Why? Because reading refills the well. It replenishes you. Reading primes your brain with words, sure—but also style, and syntax, and clever approaches to scene and story. The more you read, the more models you have arrayed in your head to help orient you when considering your own work. And keeping up with your reading reminds you of why you are undertaking NaNoWriMo in the first place: You love to read. (You may also love to write, and you may love storytelling, but I’d be willing to wager real money that a love of reading came first.)
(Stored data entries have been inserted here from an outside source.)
(* ===== verification/Parallel.v ===== *)
(** * Parallel and map-reduce agents (pkg/agents)

    parallel_agent.go and mapreduce_agent.go.  Children run concurrently on shared
    objects, so what matters of a run is the order in which they finish and with
    what, the world they leave, and the order in which Go ranges over a map: these
    are a [ParRun], an argument of [Execute].  "First" aggregation is a race between
    the children's channels, the cancellation and the main loop: a step relation,
    whose outcome is part of the run. *)

From Stdlib Require Import Ascii.
From stdpp Require Import base gmap strings list fin_maps relations pretty.
From S2P Require Import Prelude Orchestration.

Open Scope Z_scope.

Inductive AggregationType :=
  | ConcatAggregation | FirstAggregation | AllAggregation | ReduceAggregation | VoteAggregation
  | OtherAggregation (s : string).

Definition aggregation_text (t : AggregationType) : string :=
  match t with
  | ConcatAggregation => "concat" | FirstAggregation => "first" | AllAggregation => "all"
  | ReduceAggregation => "reduce" | VoteAggregation => "vote" | OtherAggregation s => s
  end.

(** A child's end: which child, and its output or error. *)
Abbreviation Completion := (nat * result (option nat))%type.

(** How [executeFirst] ends. *)
Inductive FirstResult := FirstOutput (out : nat) | AllFailed (n : nat) | FirstTimedOut.

Section Parallel.
Context {Env : Type} (fmt_other : Any → string).
Notation AgentWorld := (AgentWorld Env).

Record ParallelAgent := mkParallel {
  pa_names : list string;                 (** the children, by name *)
  pa_aggregation : AggregationType;
  pa_reduceFunc : option (list nat → AgentWorld → result Any);
  pa_failFast : bool;
  pa_minSuccessful : Z;
}.

(** The aggregation of [NewParallelAgent]; the empty one is [None]. *)
Definition NewParallelAgent (names : list string) (aggregation : option AggregationType)
    (reduce : option (list nat → AgentWorld → result Any)) (failFast : bool) (minSuccessful : Z) : ParallelAgent :=
  mkParallel names (default AllAggregation aggregation) reduce failFast minSuccessful.

(** ** Waiting for all *)

(** A child writes its place of the results or of the errors. *)
Definition place {A} (sel : result (option nat) → option A) (l : list A) (c : Completion) : list A :=
  match sel c.2 with Some x => <[c.1 := x]> l | None => l end.
Definition result_of (r : result (option nat)) : option (option nat) :=
  match r with inr out => Some out | inl _ => None end.
Definition error_of (r : result (option nat)) : option (option error) :=
  match r with inl err => Some (Some err) | inr _ => None end.
Definition place_results (n : nat) (cs : list Completion) : list (option nat) := foldl (place result_of) (replicate n None) cs.
Definition place_errors (n : nat) (cs : list Completion) : list (option error) := foldl (place error_of) (replicate n None) cs.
When writing a new project, Ursula K. Le Guin read only books that were unlike the work at hand—so only nonfiction and poetry while writing a novel, for example. She was concerned that someone else’s strong style might affect her own. On the other hand, Ray Bradbury advocated taking fifteen to twenty minutes every night to read a poem, a short story, and a short essay. The first keeps your ear alive to the lyric possibilities of a few well-chosen words and how, strangely enough, less can suggest so much more. The second provides you a complete tale, start to finish, and keeps your head in the game of fiction. And the third forces you to consider ideas and viewpoints you might never have encountered otherwise, and thus strengthens a sort of intellectual empathy.
In the end, it doesn’t matter what you choose to read, only that you read something. That way, when you write, your subconscious will make that small shift from being in the midst of books and writing as a reader, to creating one among many as a writer. Which, of course, is the ultimate goal.